*Instructions to follow*. What number of lines in the data below contain the string "RemoteArtifact"? Answer with that number alone.

Stored data:
·····

(** * pulpcore: declarative content stages and repository tasks

    A shallow embedding of
      - plugin/pulpcore/plugin/stages/content_unit_stages.py
        (query_existing_content_units, content_unit_saver), and
      - pulpcore/app/tasks/repository.py
        (delete_version, _repair_ca, _verify_artifact,
         _repair_artifacts_for_content, add_and_remove),
    with the properties the specification states about them. *)

From Stdlib Require Strings.Byte.
From stdpp Require Import gmap strings list.

Open Scope string_scope.
Open Scope list_scope.
Open Scope nat_scope.

(** ** Exceptions

    Python exceptions are values of [exn]; a computation that may raise
    returns [exc A]. *)

Inductive exn : Type :=
  | AttributeError
  | KeyError
  | DoesNotExist
  | ValidationError
  | AssertionError
  | DatabaseError.

Inductive exc (A : Type) : Type :=
  | Ok (a : A)
  | Raise (e : exn).

Arguments Ok {A} a.
Arguments Raise {A} e.

Global Instance exn_eq_dec : EqDecision exn.
Proof. solve_decision. Defined.

Global Instance exc_ret : MRet exc := @Ok.
Global Instance exc_bind : MBind exc :=
  λ A B f m, match m with Ok a => f a | Raise e => Raise e end.

(** [for x in l: acc = f(acc, x)] with exceptions: stops at the first raise. *)
Fixpoint foldM {A B : Type} (f : A → B → exc A) (l : list B) (acc : A) : exc A :=
  match l with
  | [] => Ok acc
  | x :: l' => acc' ← f acc x; foldM f l' acc'
  end.

(** [for x in l: ys.append(f(x))] with exceptions. *)
Fixpoint forM {A B : Type} (f : A → exc B) (l : list A) : exc (list B) :=
  match l with
  | [] => Ok []
  | x :: l' => y ← f x; ys ← forM f l'; Ok (y :: ys)
  end.

(** [with transaction.atomic(): body]: the writes of a body that raises are
    rolled back, the exception propagates. *)
Definition atomic {S A : Type} (body : S → exc A * S) (db : S) : exc A * S :=
  match body db with
  | (Ok a, db') => (Ok a, db')
  | (Raise e, _) => (Raise e, db)
  end.

(** Equations between lists that differ in how [++] is nested. *)
Ltac app_norm :=
  repeat rewrite <- app_assoc; simpl; repeat rewrite <- app_assoc; reflexivity.

(** * The stages: content_unit_stages.py *)

Module Stages.

(** ** Data model *)

(** An Artifact: a stored file with its size and digests. *)
Record Artifact : Type := {
  size : nat;
  md5 : string;
  sha1 : string;
  sha224 : string;
  sha256 : string;
  sha384 : string;
  sha512 : string
}.

(** A Content model instance.  [model_type] is [type(content)], [adding] is
    [content._state.adding], [attrs] holds the model's fields as read by
    [getattr]. *)
Record Content : Type := {
  model_type : string;
  pk : option nat;
  adding : bool;
  attrs : gmap string string
}.

Record DeclarativeArtifact : Type := {
  artifact : Artifact;
  url : string;
  relative_path : string;
  remote : string
}.

Record DeclarativeContent : Type := {
  content : Content;
  d_artifacts : list DeclarativeArtifact
}.

Global Instance Artifact_eq_dec : EqDecision Artifact.
Proof. solve_decision. Defined.
Global Instance Content_eq_dec : EqDecision Content.
Proof. solve_decision. Defined.
Global Instance DeclarativeArtifact_eq_dec : EqDecision DeclarativeArtifact.
Proof. solve_decision. Defined.
Global Instance DeclarativeContent_eq_dec : EqDecision DeclarativeContent.
Proof. solve_decision. Defined.

(** What travels on a queue: a DeclarativeContent, or the sentinel [None]. *)
Definition entry : Type := option DeclarativeContent.

(** [declarative_content.content = result] *)
Definition set_content (dc : DeclarativeContent) (c : Content) : DeclarativeContent :=
  {| content := c; d_artifacts := d_artifacts dc |}.

(** [getattr(content, field)]; a missing attribute raises. *)
Definition getattr (c : Content) (field : string) : exc string :=
  match attrs c !! field with
  | Some v => Ok v
  | None => Raise AttributeError
  end.

(** ** Django Q objects, as far as the stage builds them *)

Inductive Q : Type :=
  | Q_pk_None                                 (* Q(pk=None) *)
  | Q_kwargs (kw : list (string * string))    (* Q of keyword arguments *)
  | Q_or (a b : Q).                           (* a | b *)

Global Instance Q_eq_dec : EqDecision Q.
Proof. solve_decision. Defined.

(** A Q without children is falsy. *)
Definition q_is_empty (q : Q) : bool :=
  match q with
  | Q_kwargs [] => true
  | _ => false
  end.

(** [a | b]: Django's [Q._combine] returns the other operand when one of the
    two is empty. *)
Definition q_or (a b : Q) : Q :=
  if q_is_empty b then a
  else if q_is_empty a then b
  else Q_or a b.

(** Whether a row satisfies a Q. *)
Fixpoint q_holds (q : Q) (row : Content) : bool :=
  match q with
  | Q_pk_None => bool_decide (pk row = None)
  | Q_kwargs kw => forallb (λ '(f, v), bool_decide (attrs row !! f = Some v)) kw
  | Q_or a b => q_holds a row || q_holds b row
  end.

(** [model_type.objects.filter(q)] over the persisted Content rows. *)
Definition objects_filter (rows : list Content) (t : string) (q : Q) : list Content :=
  List.filter (λ row, bool_decide (model_type row = t) && q_holds q row) rows.

Section QueryExisting.

(** Modelled from the spec: the registry that maps a content type to the list
    of its natural-key fields ([natural_key_fields()] of the model class, which
    lives in pulpcore's models). *)
Variable natural_key_fields : string → list string.

(** Modelled from the spec: [content.natural_key_dict()], the natural-key
    fields of the content's type with their values on [content]. *)
Definition natural_key_dict (c : Content) : exc (list (string * string)) :=
  forM (λ f, v ← getattr c f; Ok (f, v)) (natural_key_fields (model_type c)).

(** [content_q_by_type[t] = content_q_by_type[t] | k] on a
    [defaultdict(lambda: Q(pk=None))]; keys keep their insertion order. *)
Fixpoint q_by_type_update (t : string) (k : Q) (qs : list (string * Q))
  : list (string * Q) :=
  match qs with
  | [] => [(t, q_or Q_pk_None k)]
  | (t', q) :: qs' =>
      if decide (t' = t) then (t', q_or q k) :: qs'
      else (t', q) :: q_by_type_update t k qs'
  end.

(** Lines 48-56: the per-type disjunctions and the shutdown flag. *)
Fixpoint build_content_q_by_type (l : list entry) (shutdown : bool)
    (qs : list (string * Q)) : exc (bool * list (string * Q)) :=
  match l with
  | [] => Ok (shutdown, qs)
  | None :: l' => build_content_q_by_type l' true qs
  | Some declarative_content :: l' =>
      unit_key ← natural_key_dict (content declarative_content);
      build_content_q_by_type l' shutdown
        (q_by_type_update (model_type (content declarative_content))
                          (Q_kwargs unit_key) qs)
  end.

(** Lines 63-67: the field loop with its [break]. *)
Fixpoint not_same_unit (c result : Content) (fields : list string) : exc bool :=
  match fields with
  | [] => Ok false
  | field :: fields' =>
      a ← getattr c field;
      b ← getattr result field;
      if decide (a = b) then not_same_unit c result fields' else Ok true
  end.

(** Lines 60-70, for one entry of the batch. *)
Definition replace_if_same_unit (result : Content) (e : entry) : exc entry :=
  match e with
  | None => Ok None
  | Some declarative_content =>
      ns ← not_same_unit (content declarative_content) result
             (natural_key_fields (model_type result));
      if (ns : bool) then Ok (Some declarative_content)
      else Ok (Some (set_content declarative_content result))
  end.

(** Lines 59-70: the results of one query, applied in order. *)
Definition apply_results (results : list Content) (l : list entry) : exc (list entry) :=
  foldM (λ l result, forM (replace_if_same_unit result) l) results l.

(** Lines 58-70: one query per key of the dictionary, in key order.  The
    queries issued are logged next to the batch. *)
Fixpoint run_queries (rows : list Content) (qs : list (string * Q))
    (l : list entry) (log : list (string * Q)) : exc (list entry * list (string * Q)) :=
  match qs with
  | [] => Ok (l, log)
  | (t, q) :: qs' =>
      l' ← apply_results (objects_filter rows t q) l;
      run_queries rows qs' l' (log ++ [(t, q)])
  end.

(** Lines 48-70 for one drained batch: the batch after replacement, the
    queries issued, and the shutdown flag. *)
Definition resolve_batch (rows : list Content) (l : list entry) (shutdown : bool)
  : exc (list entry * list (string * Q) * bool) :=
  '(shutdown', qs) ← build_content_q_by_type l shutdown [];
  '(l', log) ← run_queries rows qs l [];
  Ok (l', log, shutdown').

End QueryExisting.

(** ** The persistent store *)

Record ContentArtifact : Type := {
  ca_pk : option nat;
  ca_content : Content;
  ca_artifact : Artifact;
  ca_relative_path : string
}.

(** The [remote_artifact_data] dictionary of lines 135-145. *)
Record remote_artifact_data : Type := {
  rad_url : string;
  rad_size : nat;
  rad_md5 : string;
  rad_sha1 : string;
  rad_sha224 : string;
  rad_sha256 : string;
  rad_sha384 : string;
  rad_sha512 : string;
  rad_remote : string
}.

(** [RemoteArtifact(content_artifact=..., **remote_artifact_data)] *)
Record RemoteArtifact : Type := {
  ra_content_artifact : ContentArtifact;
  ra_data : remote_artifact_data
}.

Global Instance ContentArtifact_eq_dec : EqDecision ContentArtifact.
Proof. solve_decision. Defined.
Global Instance remote_artifact_data_eq_dec : EqDecision remote_artifact_data.
Proof. solve_decision. Defined.
Global Instance RemoteArtifact_eq_dec : EqDecision RemoteArtifact.
Proof. solve_decision. Defined.

(** The three tables the stages touch, and the next primary key. *)
Record Store : Type := {
  contents : list Content;
  content_artifacts : list ContentArtifact;
  remote_artifacts : list RemoteArtifact;
  next_pk : nat
}.

Global Instance Store_eq_dec : EqDecision Store.
Proof. solve_decision. Defined.

Section ContentUnitSaver.

(** Whether the store refuses the next write when it is in a given state (a
    violated constraint, a lost connection): any failure of the transaction
    at any write is one choice of this function. *)
Variable write_fails : Store → bool.

(** [content.save()]: inserts the row, sets the primary key and clears
    [_state.adding] on the instance. *)
Definition save (c : Content) (db : Store) : exc Content * Store :=
  if write_fails db then (Raise DatabaseError, db)
  else
    let c' := {| model_type := model_type c; pk := Some (next_pk db);
                 adding := false; attrs := attrs c |} in
    (Ok c', {| contents := contents db ++ [c'];
               content_artifacts := content_artifacts db;
               remote_artifacts := remote_artifacts db;
               next_pk := S (next_pk db) |}).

·····

*Task answer*. 4